リーナの声が廊下に響くだけで一向に痛みは走らなかった。
「え……?」
不思議に思い、恐る恐る目を開け――飛び込んできた光景に我が目を疑った。主君に諫言しようとしている女騎士のように張り詰めた表情で、リーナが母の腕を掴んでいる。
「離しなさいリーナッ!! これは命令よ!」
「嫌です! 幾ら母親であっても――いえ、母親だからこそ子供に手を上げてはいけません!」
内気な性格のリーナにしてはハッキリと言い首を横に振る。毛糸帽に隠れた黒いお下げも一緒に揺れた。
驚いた。
まさかこの家の女中が――特にリーナがロヴィーサに物申すとは。
この女中は遊牧ではなく町で暮らす事を選んだサーミ人だ。山で培った度胸と運動神経を活かして、1歳半の息子の為にグローヴェンの屋敷で働くようになった。

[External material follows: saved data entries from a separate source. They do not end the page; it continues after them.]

(* ===== verification/Webhook.v ===== *)
(** * The validating webhook: [api/v1alpha1/dataprepperpipeline_webhook.go]

    [validatePipeline] is the admission check of a [DataPrepperPipeline].  The
    reader the webhook uses to look up the namespace's [DataPrepperDefaults] is
    the controller-runtime client: a parameter ([None] when [webhookReader] is
    [nil]).  The Prometheus counter [WebhookValidationTotal] is a pair of
    counters. *)

From S2P Require Import Prelude Go Api Graph.
#[local] Open Scope Z_scope.

(** [webhookReader.Get] for a [DataPrepperDefaults], by namespace and name. *)
Abbreviation DefaultsReader := (option (string -> string -> result DataPrepperDefaults))
  (only parsing).

(** ** Counting the members of the unions *)

Definition count {A} (o : option A) : Z := if o then 1 else 0.

Definition countSourceTypes (s : SourceSpec) : Z :=
  count (Src_Kafka s) + count (Src_HTTP s) + count (Src_OTel s) + count (Src_S3 s) +
  count (Src_Pipeline s).

Definition countCodecTypes (c : CodecSpec) : Z :=
  count (Codec_JSON c) + count (Codec_CSV c) + count (Codec_Newline c) +
  count (Codec_Parquet c) + count (Codec_Avro c).

Definition countSinkTypes (s : SinkSpec) : Z :=
  count (Sink_OpenSearch s) + count (Sink_Pipeline s) + count (Sink_S3 s) +
  count (Sink_Kafka s) + count (Sink_Stdout s).

(** ** The checks *)

Definition validateImage (reader : DefaultsReader) (p : DataPrepperPipeline) : result unit :=
  if nonempty (Spec_Image (P_Spec p)) then Ok tt else
  let ns := Meta_Namespace (P_Meta p) in
  let failed := Err (Msg "spec.image is required" []) in
  match reader with
  | Some get =>
    if nonempty ns then
      match get ns "default" with
      | Ok d => if nonempty (Def_Image (Defaults_Spec d)) then Ok tt else failed
      | Err _ => failed
      end
    else failed
  | None => failed
  end.

Definition validateSourceUnion (pd : PipelineDefinition) : result unit :=
  let sourceCount := countSourceTypes (PD_Source pd) in
  if sourceCount =? 1 then Ok tt
  else Err (Msg "pipeline %q must have exactly one source type, got %d"
              [AStr (PD_Name pd); AInt sourceCount]).

(** [pd.Source.S3 != nil && pd.Source.S3.Codec != nil] and more than one codec. *)
Definition validateCodec (pd : PipelineDefinition) : result unit :=
  match Src_S3 (PD_Source pd) ≫= S3Src_Codec with
  | Some codec =>
    let c := countCodecTypes codec in
    if 1 <? c
    then Err (Msg "pipeline %q S3 source codec must have at most one type, got %d"
                [AStr (PD_Name pd); AInt c])
    else Ok tt
  | None => Ok tt
  end.

Fixpoint validateSinks (name : string) (j : Z) (sinks : list SinkSpec) : result unit :=
  match sinks with
  | [] => Ok tt
  | s :: rest =>
    let c := countSinkTypes s in
    if c =? 1 then validateSinks name (j + 1) rest
    else Err (Msg "pipeline %q sink[%d] must have exactly one sink type, got %d"
                [AStr name; AInt j; AInt c])
  end.

(** One round of the loop over [spec.pipelines]; the state is [names]. *)
Definition validateDefinition (i : Z) (names : gset string) (pd : PipelineDefinition)
    : result (gset string) :=
  if negb (nonempty (PD_Name pd))
  then Err (Msg "spec.pipelines[%d].name is required" [AInt i])
  else if bool_decide (PD_Name pd ∈ names)
  then Err (Msg "duplicate pipeline name: %s" [AStr (PD_Name pd)])
  else
    _ ← validateSourceUnion pd;
    _ ← (match PD_Sink pd with
         | [] => Err (Msg "pipeline %q must have at least one sink" [AStr (PD_Name pd)])
         | _ => Ok tt
         end);
    _ ← validateCodec pd;
    _ ← validateSinks (PD_Name pd) 0 (PD_Sink pd);
    Ok ({[PD_Name pd]} ∪ names).

Fixpoint validateDefinitions_from (i : Z) (names : gset string) (l : list PipelineDefinition)
    : result unit :=
  match l with
  | [] => Ok tt
  | pd :: rest =>
    names' ← validateDefinition i names pd;
    validateDefinitions_from (i + 1) names' rest
  end.

Definition validatePipelineDefinitions (pipelines : list PipelineDefinition) : result unit :=
  validateDefinitions_from 0 ∅ pipelines.

(** The graph handed to [validation.ValidateGraph]. *)
Definition graphDef (pd : PipelineDefinition) : PipelineDef :=
  mkPipelineDef (PD_Name pd)
    (match Src_Pipeline (PD_Source pd) with Some s => PSrc_Name s | None => "" end)
    (omap (fun s => PSink_Name <$> Sink_Pipeline s) (PD_Sink pd)).

Definition graphDefs (pipelines : list PipelineDefinition) : list PipelineDef :=
  graphDef <$> pipelines.

Definition validatePipelineGraph (pipelines : list PipelineDefinition) : result unit :=
  wrap_err "pipeline graph validation failed: %w" [] (ValidateGraph (graphDefs pipelines)).

Definition validateScaling (scaling : option ScalingSpec) : result unit :=
  match scaling with
  | None => Ok tt
  | Some s =>
    if bool_decide (Scaling_Mode s = ScalingModeManual) &&
       match Scaling_FixedReplicas s with Some f => f <? 1 | None => false end
    then Err (Msg "fixedReplicas must be >= 1" [])
    else if match Scaling_MaxReplicas s, Scaling_MinReplicas s with
            | Some mx, Some mn => mx <? mn
            | _, _ => false
            end
    then Err (Msg "maxReplicas must be >= minReplicas" [])
    else Ok tt
  end.

Definition validatePipeline (reader : DefaultsReader) (p : DataPrepperPipeline) : result unit :=
  let name := Meta_Name (P_Meta p) in
  let spec := P_Spec p in
  if 244 <? len name
  then Err (Msg "metadata.name must be at most 244 characters (current: %d) to allow headless service suffix"
              [AInt (len name)])
  else
    _ ← validateImage reader p;
    match Spec_Pipelines spec with
    | [] => Err (Msg "spec.pipelines must not be empty" [])
    | pipelines =>
      _ ← validatePipelineDefinitions pipelines;
      _ ← validatePipelineGraph pipelines;
      validateScaling (Spec_Scaling spec)
    end.
(* ===== verification/Flags.v ===== *)
(** * The operator's flags: [cmd/main.go]

    The command-line flags and what [main] derives from them: the options of
    the webhook server, of the metrics server and of the cache, and the limits
    of the API client.  Parsing of the command line ([flag], and the logging
    flags of [zap]) is left to those packages; a [Flags] value is their result. *)

From S2P Require Import Prelude Go Duration.
From Stdlib Require Import Ascii SpecFloat.
#[local] Open Scope Z_scope.

(** ** [strings.SplitSeq] and [strings.TrimSpace] *)

(** The pieces between the separators. *)
Fixpoint split_on (c : ascii) (l : list ascii) : list (list ascii) :=
  match l with
  | [] => [[]]
  | x :: l =>
    if bool_decide (x = c) then [] :: split_on c l
    else match split_on c l with
         | piece :: pieces => (x :: piece) :: pieces
         | [] => [[x]]
         end
  end.

(** The UTF-8 encodings of the code points that [unicode.IsSpace] accepts. *)
Definition byte (n : Z) : ascii := ascii_of_N (Z.to_N n).
Definition spaces : list (list ascii) :=
  ((fun n => [byte n]) <$> [9; 10; 11; 12; 13; 32]) ++
  ((fun n => [byte 194; byte n]) <$> [133; 160]) ++
  [[byte 225; byte 154; byte 128]] ++
  ((fun n => [byte 226; byte 128; byte n]) <$>
     [128; 129; 130; 131; 132; 133; 134; 135; 136; 137; 138; 168; 169; 175]) ++
  [[byte 226; byte 129; byte 159]; [byte 227; byte 128; byte 128]].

サーミ人を住み込みで雇う家は希少だからか、リーナは人一倍ロヴィーサに従順だ。
しかしリーナも母親。このロヴィーサの行動は許せなかったのだろう。
「有り難うリーナ」
囁くように礼を言い、リーナが腕を押さえていてくれている間に体勢を整える。
廊下の奥で女中が2人こちらを窺っている。男嫌いの母は女しか雇わない。
用心棒兼女中のリーナを含めこの屋敷の女中は3人。年配で古参の女中頭、痩せぎすの料理担当、リーナの3人だ。
「お母様、私ピアノが好きなの! お母様が嫌がっててもこの気持ちを止められなかった。それくらい好きなのっ! だからピアノをやりたいのっ! ドイツで師事を受けてピアノの勉強がしたいと思っています!」
母の顔をまっすぐ見ながら思いの丈をぶつける。頭の血管が切れそうな母が、蒸気船に乗った自分を見送りに来てくれる事は無さそうだ。
ギシッ、と。次の瞬間廊下に響いたのは、ロヴィーサの擦り合わされた歯から聞こえる音だった。
「音楽はやっちゃ駄目!! いい加減聞き分けなさい! リーナ! アストリッドを押さえなさい! この子には暫く――こんな戯言を言う気も無くすくらいの時間、地下牢に入って貰う事にするわ!」
「地下……!?」
母の口からこんな言葉が出るとは思わなかった。母と言い争う事は昔からあったが、地下牢を持ち出されるのは初めてだ。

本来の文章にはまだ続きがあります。